I released a shaky sigh, my heart racing again and my chest grew tight.

I'm locked out. Bobby's not home. What do I do now?

Leave, Castiel.

I looked up, watching the shadows around me. I heard a voice, but why am I only seeing my own? Great, now I'm a fucking mad man.

Leave, Castiel.

I ignored the 'voice in my head', yanked my phone out of my hoodie pocket and dialed Bobby's number.

Ring

Ring

Ring

You have reached the voicemail box of-

Bobby locked me out. And the bastard's not even home or picking up his phone. Lord only knows where he is or what has happened to him. Great, just great. Now what am I suppose to do? I stared at my phone, praying that Bobby would just send me a text message, giving me a sign that he knows I'm home. What could have happened to him that was so bad that I have been forgotten?

Maybe that's why he didn't come down stairs to get me this morning. And why he drove like a madman to get me to school. He's leaving me. A week has passed and he's fed up with me. That hurts like hell.

"Whats wrong?" Arianna asked, walking up behind me. I nearly jumped out of my skin. She's so sneaky! I had completely forgotten she was in her car behind me, no doubt, watching me try to break into my own house. Even with being blinded by the bright headlights, I could see that her dark brown eyes showed heavy concern, glancing at all the windows on the front of the house, as if expecting one of them to turn on. Then, she looked back at me. "Is he not home and still not answering the phone?"

She can help.

No, I can't. If I'm such a burden to Bobby, I couldn't bare being a burden to another person. Not someone who has been so kind to offer me a ride home and her food. How could I impose any further? And yet, my gut was telling me to do it.

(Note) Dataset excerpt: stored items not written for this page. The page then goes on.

(** * ap-sheet: the sparse data store [DataFrame] over [Frame] and [Point]

    A shallow embedding of [DataFrame.js] together with the properties its
    specification states about it.

    Conventions of the embedding.
    - Grid coordinates are JavaScript integers; they are modelled by [Z], in
      the range where JavaScript arithmetic on integers is exact and where an
      integer prints as its plain decimal numeral.
    - The object [this.store] is a finite map from string keys to values.
    - A method is a computation over the receiver; a [throw] leaves the
      receiver as it was at the moment of the throw.
    - A registered callback is an observer: a call to it is recorded together
      with its argument and with the store as the callback could read it at
      that moment.  It neither throws nor writes to the DataFrame.
    - [Point.js] and [Frame.js] are not among the sources at hand; what
      [DataFrame.js] uses of them is modelled from the specification, each
      such definition saying so. *)

From Stdlib Require Import Ascii String.
From stdpp Require Import gmap strings list list_numbers pretty.

Local Open Scope Z_scope.

(** ** JavaScript values and the built-ins the class relies on *)

Module Js.

(** A stored value is opaque to the store, except that [undefined] is never
    stored and that [hasCompleteDataForFrame] compares with [== undefined]. *)
Inductive Value :=
| VUndefined
| VNull
| VBoolean (b : bool)
| VNumber (n : Z)
| VString (s : string).

(** [v === undefined] *)
Definition strictly_undefined (v : Value) : bool :=
  match v with VUndefined => true | _ => false end.

(** [v == undefined]: loose equality also identifies [null] with it. *)
Definition loosely_undefined (v : Value) : bool :=
  match v with VUndefined | VNull => true | _ => false end.

(** [obj[key]]: a missing property reads as [undefined]. *)
Definition property (obj : gmap string Value) (key : string) : Value :=
  default VUndefined (obj !! key).

(** [Object.keys(obj)].  The order of the keys is not used by any caller
    in [DataFrame.js] (only their number, minima and maxima are). *)
Definition Object_keys (obj : gmap string Value) : list string :=
  (map_to_list obj).*1.

(** The numbers [parseInt], [Math.min] and [Math.max] can return. *)
Inductive Num :=
| Int (z : Z)
| PosInfinity
| NegInfinity
| NaN.

(** [String(z)] for an integer [z], also what a template literal and
    [Array.prototype.toString] use for an element. *)
Definition Number_toString (z : Z) : string := pretty z.

(** [[a, b, ...].toString()] is [join(",")]. *)
Definition Array_toString (a : list Z) : string :=
  String.concat "," (Number_toString <$> a).

(** [str.split(sep)] for a one-character separator. *)
Fixpoint String_split (sep : ascii) (s : string) : list string :=
  match s with
  | EmptyString => [EmptyString]
  | String c rest =>
      if Ascii.eqb c sep then EmptyString :: String_split sep rest
      else match String_split sep rest with
           | piece :: pieces => String c piece :: pieces
           | [] => [String c EmptyString]
           end
  end.

Definition digit_value (c : ascii) : option Z :=
  let n := Z.of_N (N_of_ascii c) in
  if (48 <=? n) && (n <=? 57) then Some (n - 48) else None.

Definition hex_digit_value (c : ascii) : option Z :=
  let n := Z.of_N (N_of_ascii c) in
  if (48 <=? n) && (n <=? 57) then Some (n - 48)
  else if (97 <=? n) && (n <=? 102) then Some (n - 87)
  else if (65 <=? n) && (n <=? 70) then Some (n - 55)
  else None.

(** The longest prefix of [s] made of digits, as digit values. *)
Fixpoint digits_prefix (digit : ascii → option Z) (s : string) : list Z :=
  match s with
  | EmptyString => []
  | String c rest =>
      match digit c with
      | Some d => d :: digits_prefix digit rest
      | None => []
      end
  end.

Definition number_of_digits (radix : Z) (ds : list Z) : Z :=
  foldl (λ acc d, acc * radix + d) 0 ds.

Definition is_white_space (c : ascii) : bool :=
  let n := N_of_ascii c in
  ((n =? 32) || (n =? 9) || (n =? 10) || (n =? 11) || (n =? 12) || (n =? 13))%N.

Fixpoint trim_start (s : string) : string :=
  match s with
  | String c rest => if is_white_space c then trim_start rest else s
  | EmptyString => s
  end.

Definition parse_digits (radix : Z) (digit : ascii → option Z)
    (sign : Z) (s : string) : Num :=
  match digits_prefix digit s with
  | [] => NaN
  | ds => Int (sign * number_of_digits radix ds)
  end.

(** [parseInt(str)] with the radix left out: leading white space, an
    optional sign, an optional [0x] prefix, then the longest run of digits;
    [NaN] when there is none. *)
Definition parseInt (str : string) : Num :=
  let s := trim_start str in
  let '(sign, s) :=
    match s with
    | String "-"%char rest => (-1, rest)
    | String "+"%char rest => (1, rest)
    | _ => (1, s)
    end in
  match s with
  | String "0"%char (String "x"%char rest)
  | String "0"%char (String "X"%char rest) =>
      parse_digits 16 hex_digit_value sign rest
  | _ => parse_digits 10 digit_value sign s
  end.

(** [a < b] on numbers; every comparison with [NaN] is false. *)
Definition lt (a b : Num) : bool :=
  match a, b with
  | NaN, _ | _, NaN => false
  | Int x, Int y => x <? y
  | NegInfinity, NegInfinity => false
  | NegInfinity, _ => true
  | _, PosInfinity => match a with PosInfinity => false | _ => true end
  | _, _ => false
  end.

Definition min2 (a b : Num) : Num :=
  match a, b with
  | NaN, _ | _, NaN => NaN
  | _, _ => if lt b a then b else a
  end.

Definition max2 (a b : Num) : Num :=
  match a, b with
  | NaN, _ | _, NaN => NaN
  | _, _ => if lt a b then b else a
  end.

(** [Math.min(...xs)]; with no argument the result is [Infinity]. *)
Definition Math_min (xs : list Num) : Num := foldl min2 PosInfinity xs.

(** [Math.max(...xs)]; with no argument the result is [-Infinity]. *)
Definition Math_max (xs : list Num) : Num := foldl max2 NegInfinity xs.

(** [a[i]] on an array of numbers handed on to [Math.min]/[Math.max]: a
    missing element is [undefined], which those convert to [NaN]. *)
Definition element (a : list Num) (i : nat) : Num := default NaN (a !! i).

End Js.

Export Js.

(** ** Points and locations *)

Module Point.

(** Modelled from the spec: [Point.js] is not among the sources.  §3: a Point
    is a pair of integer coordinates [x] and [y]. *)
Record t := mk { x : Z; y : Z }.

End Point.

(** What [putAt], [getAt] and [loadFromArray] accept as a location: a Point
    ([location.isPoint]) or a two-element coordinate array
    ([isCoordinate(location)]). *)
Inductive Location :=
| IsPoint (p : Point.t)
| IsCoordinate (x y : Z).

"I...I think he went out for a little bit, I'm sure he'll be back." I don't know why I said that. At the same time, I was praying Bobby would send me a text or just call now, giving her a reason to just leave me here. But, as I stood there shivering from the cold air, I am beginning to wonder if Bobby would be back tonight. Or worse, what if that guy in the cornfield took him? What all can I do? I can't spend all night waiting for him, I wouldn't even know where to begin to look.

I'm trapped again.

"Do you have someplace to wait? Or another relative you can stay with?" Arianna asked. I blinked, realizing she was just inches away from me. I could smell some kind of sweet scent coming off of her. She leaned back slightly and turned her head to look at something to her right. I followed her gaze to Ryan's house, dark just like mine. "Hmmm, Ryan's at work tonight, and it looks like Rodger took the kids somewhere tonight. So, he's not an option. And you said your brother's are out of town on business, so I doubt they are an option."

"I can wait inside the garage. Bobby might be in there." Why did I say that? She can, clearly, see that there is no one in the garage.

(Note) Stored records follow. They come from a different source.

Definition readTemplate (h : Host) (forceDefault : bool) (templatePath defaultTemplate : string)
  : M string :=
  if forceDefault then ret defaultTemplate
  else if negb (nonEmpty templatePath) then
    run Notice "Template path not set. Use default template.";
    ret defaultTemplate
  else
    do present <- adapterExists templatePath;
    if negb present then
      run Notice ("Template not found: " +:+ templatePath +:+ ". Using default.");
      ret defaultTemplate
    else adapterRead h templatePath.

Definition renderTemplate {T} (h : Host) (handlebars : string -> T -> Result string)
    (forceDefault : bool) (templatePath defaultTemplate : string) (obj : T) : M string :=
  do templateContent <- readTemplate h forceDefault templatePath defaultTemplate;
  liftResult (handlebars templateContent obj).

(** The body of the [try] block both materializers share: get hold of the
    file, creating it from the template when it is not there, then write the
    metadata block when the built-in template is selected. *)
Definition writeNote (h : Host) (fileName : string) (here : bool)
    (useDefaultTemplate : bool) (render : M string)
    (fields : list (string * FMValue)) : M unit :=
  do file <- (if here then
                do existingFile <- getAbstractFileByPath fileName;
                match existingFile with
                | Some (TFile _) => ret fileName
                | _ => throw ("File exists but couldn't be accessed: " +:+ fileName)
                end
              else
                do fileContent <- render;
                vaultCreate h fileName fileContent);
  if useDefaultTemplate then processFrontMatter h file fields else ret tt.

Definition repoFileName (s : GitHubPluginSettings) (repo : StarredRepo) : string :=
  targetDirectory s +:+ "/" +:+ JS.replaceFirst "/" "-" (full_name repo) +:+ ".md".

Definition repoTagsList (repo : StarredRepo) : list string :=
  ["type/github-star"]
  ++ (if JS.truthy (language repo)
      then ["github/language/" +:+ normalizeTag (JS.orElse (language repo) "")]
      else [])
  ++ map (fun topic => "github/topic/" +:+ normalizeTag topic)
         (match topics repo with Some ts => ts | None => [] end).

Definition repoFrontMatter (h : Host) (repo : StarredRepo) : list (string * FMValue) :=
  [ ("tags", FMList (repoTagsList repo));
    ("aliases", FMList [name repo]);
    ("description", FMString (JS.escapeQuotes (JS.orElse (description repo) "No description")));
    ("url", FMString (html_url repo));
    ("owner", FMString ("https://github.com/" +:+ login (owner repo)));
    ("language", FMString (JS.orElse (language repo) "Not specified"));
    ("stars", FMNumber (stargazers_count repo));
    ("created", FMString (localDate h (created_at repo)));
    ("modified", FMString (today h));
    ("lastUpdated", FMString (toLocaleString h)) ].

Definition repoErrorMessage (repo : StarredRepo) : string :=
  "Error creating note for " +:+ name repo +:+ ":".

(** The [try] block of [createNoteForRepo]; [here] is its [exists]. *)
Definition writeRepoNote (h : Host) (s : GitHubPluginSettings) (repo : StarredRepo)
    (here : bool) : M unit :=
  writeNote h (repoFileName s repo) here (useDefaultTemplateStar s)
    (renderTemplate h (handlebarsStar h) (useDefaultTemplateStar s)
       (templatePathStar s) ("# {{ name }}" +:+ nl +:+ nl) repo)
    (repoFrontMatter h repo).

Definition createNoteForRepo (h : Host) (repo : StarredRepo) : M bool :=
  do s <- getSettings;
  let fileName := repoFileName s repo in
  do here <- adapterExists fileName;
  run tryCatch (writeRepoNote h s repo here)
        (fun error => consoleError (repoErrorMessage repo) error);
  ret (negb here).

Definition unsafeFileChar (c : ascii) : bool :=
  existsb (fun n => JS.code c =? n) [92; 47; 58; 42; 63; 34; 60; 62; 124].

She tilted her head at me and gave me a look of extreme disbelief. A second later, she shook her head and, gently, grasped the sleeve on my hoodie. "Come with me, honey. You can stay with us tonight."

"I-I-I couldn't- I mean...I think Bobby will be back...I mean..." I didn't know what to say that would convince her otherwise. Her eyes had hardened, but not in an intimidating kind of way. I could still feel her kindness through those eyes, but something told me that I dare not say 'no' again in front of her.

"I'm not giving you an option. I will not leave you here locked outside your house with no where else to go." She interrupted in one of those tone's, one of those that you better not say 'no' to unless you want to start an argument. One that I was not going to win anyway. I imagined Bobby wringing my neck tomorrow, getting all sorts of pissy that I didn't come home last night, give me the whole 'why didn't you call' bull shit. And just that though itself made me not even want to set foot in the house.

Whatever, Bobby.

"Yes ma'm."

With that, she smiled and wrapped her arm around me, half guiding and half pushing me back to the car. She opened the back passenger door and I jumped in. I sighed, quietly as she climbed into the driver seat.

"Michael, we're heading home." She explained, buckling her seat belt and pulled on the ball again. "Cas will be staying with us for tonight. Do you mind lending him some clothes?"

"Not at all. It's been a long time since I've had a friend over."